▶ _Problem_
Begin with the first line of the listing and quote every line through the one containing "tuple of include/ircd/m/event/event.h;"; give only those lines.

====================

(** * Matrix Construct: a shallow embedding of the event pipeline core

    The development follows the layout of the repository:
    - [Sv], [Json]      : string views and JSON values used by every module;
    - [Event]           : the event tuple of include/ircd/m/event/event.h;
    - [Auth]            : modules/m_room_auth.cc (rules, check, power events,
                          the selection of auth events, forward references,
                          auth chain);
    - [Id]              : the MXIDs of ircd/matrix.cc (generators, sigils,
                          validity, the constructor from a name and a host);
    - [Db]              : the column store paths of ircd/db.cc (seek with
                          offload, write batch, comparators, read options,
                          column cursors and reads, rows);
    - [Room]            : the room membership and event insertion paths of
                          ircd/matrix.cc.

    Definitions come first; the theorems about them follow in the second
    half of the file. *)

From Stdlib Require Import String Ascii ZArith NArith List Bool Lia DecimalString.
From stdpp Require Import base option list gmap sets strings sorting relations.
Import ListNotations.
Set Warnings "-clear-no-such-hyp".
Open Scope string_scope.
Open Scope list_scope.

(** ** Exceptions and fallible results

    C++ exceptions are values; a function that may throw returns a
    [result]. Only the exception types the modelled code throws or catches
    are distinguished. *)

Inductive exception : Type :=
| FAIL (what : string)            (* m::room::auth::FAIL *)
| not_found (what : string)       (* json::not_found, m::NOT_FOUND *)
| ALREADY_MEMBER (what : string)  (* m::ALREADY_MEMBER *)
| BAD_JSON (what : string)        (* m::BAD_JSON *)
| db_error (what : string)        (* db::error family, via throw_on_error *)
| null_deref                      (* dereference of a null pointer *)
| other_exception (what : string).

Inductive result (A : Type) : Type :=
| Ok (a : A)
| Throw (e : exception).
Arguments Ok {A} a.
Arguments Throw {A} e.

#[global] Instance result_ret : MRet result := fun A a => Ok a.
#[global] Instance result_bind : MBind result := fun A B k r =>
  match r with
  | Ok a => k a
  | Throw e => Throw e
  end.

(** ** ircd::string_view

    A view is a pointer and a length. [None] is the null view (an undefined
    JSON member), [Some s] a view of the bytes [s]. Comparison looks at the
    bytes only, so the null view equals the empty one; [operator!] tests for
    emptiness; [defined] tests the pointer. *)
Module Sv.

Definition string_view : Type := option string.

Definition str (s : string_view) : string := default "" s.

(* operator== *)
Definition eq (a b : string_view) : bool := String.eqb (str a) (str b).

(* operator== against a literal *)
Definition is_lit (a : string_view) (lit : string) : bool := String.eqb (str a) lit.

(* operator! *)
Definition empty (a : string_view) : bool := String.eqb (str a) "".

Definition defined (a : string_view) : bool :=
  match a with Some _ => true | None => false end.

(* startswith(view, char) *)
Definition startswith (a : string_view) (c : ascii) : bool :=
  match str a with
  | String c' _ => Ascii.eqb c' c
  | EmptyString => false
  end.

(** Modelled from the spec: json::at<name>(tuple) is declared outside src/.
    A required field that is absent is an error, not a value: the accessor
    yields the member, and throws json::not_found when it is undefined. *)
Definition at_ (name : string) (a : string_view) : result string :=
  match a with
  | Some s => Ok s
  | None => Throw (not_found name)
  end.

End Sv.

(** ** JSON values, as far as the modelled code looks into them *)
Module Json.

#[warnings="-register-all"] Inductive value : Type :=
| String_ (s : string)
| Number (n : Z)
| Object (members : list (string * value))
| Array (elems : list value).

(* an object is a list of members; lookup finds the first with that key *)
Definition object : Type := list (string * value).

Fixpoint get (o : object) (key : string) : option value :=
  match o with
  | [] => None
  | (k, v) :: o' => if String.eqb k key then Some v else get o' key
  end.

(* unquote(object[key]): the string behind a member, a null view otherwise *)
Definition get_string (o : object) (key : string) : Sv.string_view :=
  match get o key with
  | Some (String_ s) => Some s
  | _ => None
  end.

End Json.

(** ** m::event (include/ircd/m/event/event.h)

    The tuple members the modelled functions read. [auth_events] holds the
    referenced event ids in order ([event::prev::auth_event(i)]). *)
Module Event.

Record event : Type := {
  auth_events : list string;
  content : Json.object;
  event_id : Sv.string_view;
  room_id : Sv.string_view;
  sender : Sv.string_view;
  state_key : Sv.string_view;
  type : Sv.string_view;
}.

(* m::event{}: every member undefined *)
Definition empty_event : event :=
  {| auth_events := []; content := []; event_id := None; room_id := None;
     sender := None; state_key := None; type := None |}.

(** Modelled from the spec: m::membership(event) is declared outside src/.
    The membership of a member event (invite, join, leave, ban, knock) is the
    membership member of its content, read unquoted, as room::is_member of
    ircd/matrix.cc reads it. *)
Definition membership (e : event) : Sv.string_view :=
  Json.get_string (content e) "membership".

End Event.

(** ** modules/m_room_auth.cc *)
Module Auth.
Import Event.

(** room::auth::hookdata: the view of the auth events a check runs on, the
    selectors found in it by the constructor, and the verdict fields, which
    start out as "not allowed" and "no failure". *)
Record hookdata : Type := {
  auth_events : list event;
  auth_create : option event;
  auth_power : option event;
  auth_join_rules : option event;
  auth_member_target : option event;
  auth_member_sender : option event;
  allow : bool;
  fail : option exception;
}.

(* hookdata::find: the first auth event the closure accepts *)
Definition find (evs : list event) (closure : event -> bool) : option event :=
  List.find closure evs.

(* hookdata::hookdata(event, auth_events) *)
Definition make_hookdata (e : event) (evs : list event) : hookdata :=
  {| auth_events := evs;
     auth_create := find evs (fun a => Sv.is_lit (type a) "m.room.create");
     auth_power := find evs (fun a => Sv.is_lit (type a) "m.room.power_levels");
     auth_join_rules := find evs (fun a => Sv.is_lit (type a) "m.room.join_rules");
     auth_member_target :=
       find evs (fun a => Sv.is_lit (type a) "m.room.member"
                          && Sv.eq (state_key a) (state_key e));
     auth_member_sender :=
       find evs (fun a => Sv.is_lit (type a) "m.room.member"
                          && Sv.eq (state_key a) (sender e));
     allow := false;
     fail := None |}.

(** *** Rule 2 *)

(* inner loop over j, skipping j = i; [bs] is the view from index [j] on *)
Fixpoint rule_2_duplicate (a : event) (i j : nat) (bs : list event) : bool :=
  match bs with
  | [] => false
  | b :: bs' =>
      if negb (Nat.eqb i j) && Sv.eq (type a) (type b)
         && Sv.eq (state_key a) (state_key b)
      then true
      else rule_2_duplicate a i (S j) bs'
  end.

(* the selector test at the end of the loop body: [true] is `continue` *)
Definition rule_2_selector (e a : event) : bool :=
  if Sv.is_lit (type a) "m.room.create" then true
  else if Sv.is_lit (type a) "m.room.power_levels" then true
  else if Sv.is_lit (type a) "m.room.join_rules" then true
  else if Sv.is_lit (type a) "m.room.member" then
    if Sv.eq (sender e) (state_key a) then true
    else if Sv.eq (state_key e) (state_key a) then true
    else false
  else false.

====================

▶ _Result for this task_
(** * Matrix Construct: a shallow embedding of the event pipeline core

    The development follows the layout of the repository:
    - [Sv], [Json]      : string views and JSON values used by every module;
    - [Event]           : the event tuple of include/ircd/m/event/event.h;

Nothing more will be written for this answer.